(* ===== verification/Journal.v ===== *)
(** The incident journal (storage/sqlite_store.py, [IncidentJournalStore]).

    The database is a record of tables.  A table is the list of its rows in
    insertion order; a row is the object the code serialises into it, so
    [payload_json] columns hold the object itself (a [payload]) and reading a
    row back is the identity.  Primary keys and UNIQUE constraints raise
    [IntegrityError] on insertion; foreign keys are not enforced, as in the
    code's connection.  [with self._connection:] is [transaction].  The digest
    of an object's canonical JSON, [sha256], is a parameter.  AUTOINCREMENT
    columns take the next value of a counter, which a rollback restores.
    [ORDER BY] on timestamps sorts by time. *)

From Stdlib Require Import ZArith.
From S2P Require Import Prelude Binary64 Enums Models Records.
Open Scope Z_scope.

(** The objects the authority journal serialises. *)
Inductive payload : Type :=
  | PIncident (r : IncidentRecord.t)
  | PNotification (n : NotificationIntent.t)
  | PReview (a : ReviewAction.t)
  | PCommand (r : CommandReceipt.t)
  | PEvidence (e : EvidenceItem.t)
  | PLifecycle (e : EvidenceLifecycleEvent.t)
  | PMediaParse (r : MediaParserReport.t)
  | PReevaluation (r : EvidenceReevaluationRecord.t)
  | PClaim (c : ClaimNode.t)
  | PClaimLink (l : ClaimEvidenceLink.t)
  | PRelation (r : IncidentRelation.t)
  | PCandidate (c : IncidentCandidate.t)
  | PDecision (d : IncidentIdentityDecision.t)
  | PJson (j : json).

#[global] Instance json_eq_dec : EqDecision json.
Proof.
  refine (fix go (x y : json) {struct x} : {x = y} + {x <> y} := _).
  destruct x as [|b|z|f|s|l|d], y as [|b'|z'|f'|s'|l'|d']; try (right; discriminate).
  - left. reflexivity.
  - destruct (decide (b = b')) as [->|]; [left; reflexivity|right; congruence].
  - destruct (decide (z = z')) as [->|]; [left; reflexivity|right; congruence].
  - destruct (decide (f = f')) as [->|]; [left; reflexivity|right; congruence].
  - destruct (decide (s = s')) as [->|]; [left; reflexivity|right; congruence].
  - assert (H : {l = l'} + {l <> l'}).
    { revert l'. induction l as [|x l IH]; intros [|y l']; try (right; discriminate); [left; reflexivity|].
      destruct (go x y) as [->|]; [|right; congruence].
      destruct (IH l') as [->|]; [left; reflexivity|right; congruence]. }
    destruct H as [->|]; [left; reflexivity|right; congruence].
  - assert (H : {d = d'} + {d <> d'}).
    { revert d'. induction d as [|[k x] d IH]; intros [|[k' y] d']; try (right; discriminate); [left; reflexivity|].
      destruct (decide (k = k')) as [->|]; [|right; congruence].
      destruct (go x y) as [->|]; [|right; congruence].
      destruct (IH d') as [->|]; [left; reflexivity|right; congruence]. }
    destruct H as [->|]; [left; reflexivity|right; congruence].
Defined.

#[global] Instance payload_eq_dec : EqDecision payload.
Proof. solve_decision. Defined.

Module IncidentJournalStore.

(** A row of [authority_events]. *)
Record authority_event : Type := mkEvent {
  position : Z;
  epoch_id : string;
  epoch_ordinal : option Z;
  predecessor_position : option Z;
  kind : AuthorityMutationKind.t;
  entity_id : string;
  accepted_at : datetime;
  payload_sha256 : option string;
  payload_json : payload
}.

(** A row of [authority_event_subtypes]. *)
Record subtype : Type := mkSubtype {
  authority_position : Z;
  subtype_kind : AuthorityMutationKind.t;
  subtype_id : string;
  subtype_sha256 : string;
  subtype_payload : payload
}.

(** A row of [incident_events]. *)
Record incident_event : Type := mkIncident {
  event_id : Z;
  incident_position : Z;
  incident : IncidentRecord.t
}.

Record t : Type := mk {
  authority_events : list authority_event;
  authority_seq : Z;
  subtypes : list subtype;
  incident_events : list incident_event;
  incident_seq : Z;
  notification_intents : list NotificationIntent.t;
  review_actions : list ReviewAction.t;
  incident_review_state : gmap UUID IncidentReviewState.t;
  receipts : list CommandReceipt.t;
  evidence_items : list EvidenceItem.t;
  lifecycle_events : list EvidenceLifecycleEvent.t;
  media_parser_runs : list MediaParserReport.t;
  reevaluations : list EvidenceReevaluationRecord.t;
  claim_nodes : list ClaimNode.t;
  claim_evidence_links : list ClaimEvidenceLink.t;
  relations : list IncidentRelation.t;
  candidates : list (IncidentCandidate.t * UUID);
  decisions : list IncidentIdentityDecision.t
}.

Definition set_authority_events v (s : t) : t :=
  mk v (authority_seq s) (subtypes s) (incident_events s) (incident_seq s) (notification_intents
    s) (review_actions s) (incident_review_state s) (receipts s) (evidence_items s)
    (lifecycle_events s) (media_parser_runs s) (reevaluations s) (claim_nodes s)
    (claim_evidence_links s) (relations s) (candidates s) (decisions s).
Definition set_authority_seq v (s : t) : t :=
  mk (authority_events s) v (subtypes s) (incident_events s) (incident_seq s)
    (notification_intents s) (review_actions s) (incident_review_state s) (receipts s)
    (evidence_items s) (lifecycle_events s) (media_parser_runs s) (reevaluations s) (claim_nodes
    s) (claim_evidence_links s) (relations s) (candidates s) (decisions s).
Definition set_subtypes v (s : t) : t :=
  mk (authority_events s) (authority_seq s) v (incident_events s) (incident_seq s)
    (notification_intents s) (review_actions s) (incident_review_state s) (receipts s)
    (evidence_items s) (lifecycle_events s) (media_parser_runs s) (reevaluations s) (claim_nodes
    s) (claim_evidence_links s) (relations s) (candidates s) (decisions s).
Definition set_incident_events v (s : t) : t :=
  mk (authority_events s) (authority_seq s) (subtypes s) v (incident_seq s)
    (notification_intents s) (review_actions s) (incident_review_state s) (receipts s)
    (evidence_items s) (lifecycle_events s) (media_parser_runs s) (reevaluations s) (claim_nodes
    s) (claim_evidence_links s) (relations s) (candidates s) (decisions s).
Definition set_incident_seq v (s : t) : t :=
  mk (authority_events s) (authority_seq s) (subtypes s) (incident_events s) v
    (notification_intents s) (review_actions s) (incident_review_state s) (receipts s)
    (evidence_items s) (lifecycle_events s) (media_parser_runs s) (reevaluations s) (claim_nodes
    s) (claim_evidence_links s) (relations s) (candidates s) (decisions s).
Definition set_notification_intents v (s : t) : t :=
  mk (authority_events s) (authority_seq s) (subtypes s) (incident_events s) (incident_seq s) v
    (review_actions s) (incident_review_state s) (receipts s) (evidence_items s)
    (lifecycle_events s) (media_parser_runs s) (reevaluations s) (claim_nodes s)
    (claim_evidence_links s) (relations s) (candidates s) (decisions s).
Definition set_review_actions v (s : t) : t :=
  mk (authority_events s) (authority_seq s) (subtypes s) (incident_events s) (incident_seq s)
    (notification_intents s) v (incident_review_state s) (receipts s) (evidence_items s)
    (lifecycle_events s) (media_parser_runs s) (reevaluations s) (claim_nodes s)
    (claim_evidence_links s) (relations s) (candidates s) (decisions s).
Definition set_incident_review_state v (s : t) : t :=
  mk (authority_events s) (authority_seq s) (subtypes s) (incident_events s) (incident_seq s)
    (notification_intents s) (review_actions s) v (receipts s) (evidence_items s)
    (lifecycle_events s) (media_parser_runs s) (reevaluations s) (claim_nodes s)
    (claim_evidence_links s) (relations s) (candidates s) (decisions s).
Definition set_receipts v (s : t) : t :=
  mk (authority_events s) (authority_seq s) (subtypes s) (incident_events s) (incident_seq s)
    (notification_intents s) (review_actions s) (incident_review_state s) v (evidence_items s)
    (lifecycle_events s) (media_parser_runs s) (reevaluations s) (claim_nodes s)
    (claim_evidence_links s) (relations s) (candidates s) (decisions s).
Definition set_evidence_items v (s : t) : t :=
  mk (authority_events s) (authority_seq s) (subtypes s) (incident_events s) (incident_seq s)
    (notification_intents s) (review_actions s) (incident_review_state s) (receipts s) v
    (lifecycle_events s) (media_parser_runs s) (reevaluations s) (claim_nodes s)
    (claim_evidence_links s) (relations s) (candidates s) (decisions s).
Definition set_lifecycle_events v (s : t) : t :=
  mk (authority_events s) (authority_seq s) (subtypes s) (incident_events s) (incident_seq s)
    (notification_intents s) (review_actions s) (incident_review_state s) (receipts s)
    (evidence_items s) v (media_parser_runs s) (reevaluations s) (claim_nodes s)
    (claim_evidence_links s) (relations s) (candidates s) (decisions s).
Definition set_media_parser_runs v (s : t) : t :=
  mk (authority_events s) (authority_seq s) (subtypes s) (incident_events s) (incident_seq s)
    (notification_intents s) (review_actions s) (incident_review_state s) (receipts s)
    (evidence_items s) (lifecycle_events s) v (reevaluations s) (claim_nodes s)
    (claim_evidence_links s) (relations s) (candidates s) (decisions s).
Definition set_reevaluations v (s : t) : t :=
  mk (authority_events s) (authority_seq s) (subtypes s) (incident_events s) (incident_seq s)
    (notification_intents s) (review_actions s) (incident_review_state s) (receipts s)
    (evidence_items s) (lifecycle_events s) (media_parser_runs s) v (claim_nodes s)
    (claim_evidence_links s) (relations s) (candidates s) (decisions s).
Definition set_claim_nodes v (s : t) : t :=
  mk (authority_events s) (authority_seq s) (subtypes s) (incident_events s) (incident_seq s)
    (notification_intents s) (review_actions s) (incident_review_state s) (receipts s)
    (evidence_items s) (lifecycle_events s) (media_parser_runs s) (reevaluations s) v
    (claim_evidence_links s) (relations s) (candidates s) (decisions s).
Definition set_claim_evidence_links v (s : t) : t :=
  mk (authority_events s) (authority_seq s) (subtypes s) (incident_events s) (incident_seq s)
    (notification_intents s) (review_actions s) (incident_review_state s) (receipts s)
    (evidence_items s) (lifecycle_events s) (media_parser_runs s) (reevaluations s) (claim_nodes
    s) v (relations s) (candidates s) (decisions s).
Definition set_relations v (s : t) : t :=
  mk (authority_events s) (authority_seq s) (subtypes s) (incident_events s) (incident_seq s)
    (notification_intents s) (review_actions s) (incident_review_state s) (receipts s)
    (evidence_items s) (lifecycle_events s) (media_parser_runs s) (reevaluations s) (claim_nodes
    s) (claim_evidence_links s) v (candidates s) (decisions s).
Definition set_candidates v (s : t) : t :=
  mk (authority_events s) (authority_seq s) (subtypes s) (incident_events s) (incident_seq s)
    (notification_intents s) (review_actions s) (incident_review_state s) (receipts s)
    (evidence_items s) (lifecycle_events s) (media_parser_runs s) (reevaluations s) (claim_nodes
    s) (claim_evidence_links s) (relations s) v (decisions s).
Definition set_decisions v (s : t) : t :=
  mk (authority_events s) (authority_seq s) (subtypes s) (incident_events s) (incident_seq s)
    (notification_intents s) (review_actions s) (incident_review_state s) (receipts s)
    (evidence_items s) (lifecycle_events s) (media_parser_runs s) (reevaluations s) (claim_nodes
    s) (claim_evidence_links s) (relations s) (candidates s) v.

» About this exercise: Count how many lines of the listing above include "IncidentRelation" and report that number alone.

» Answer section: 2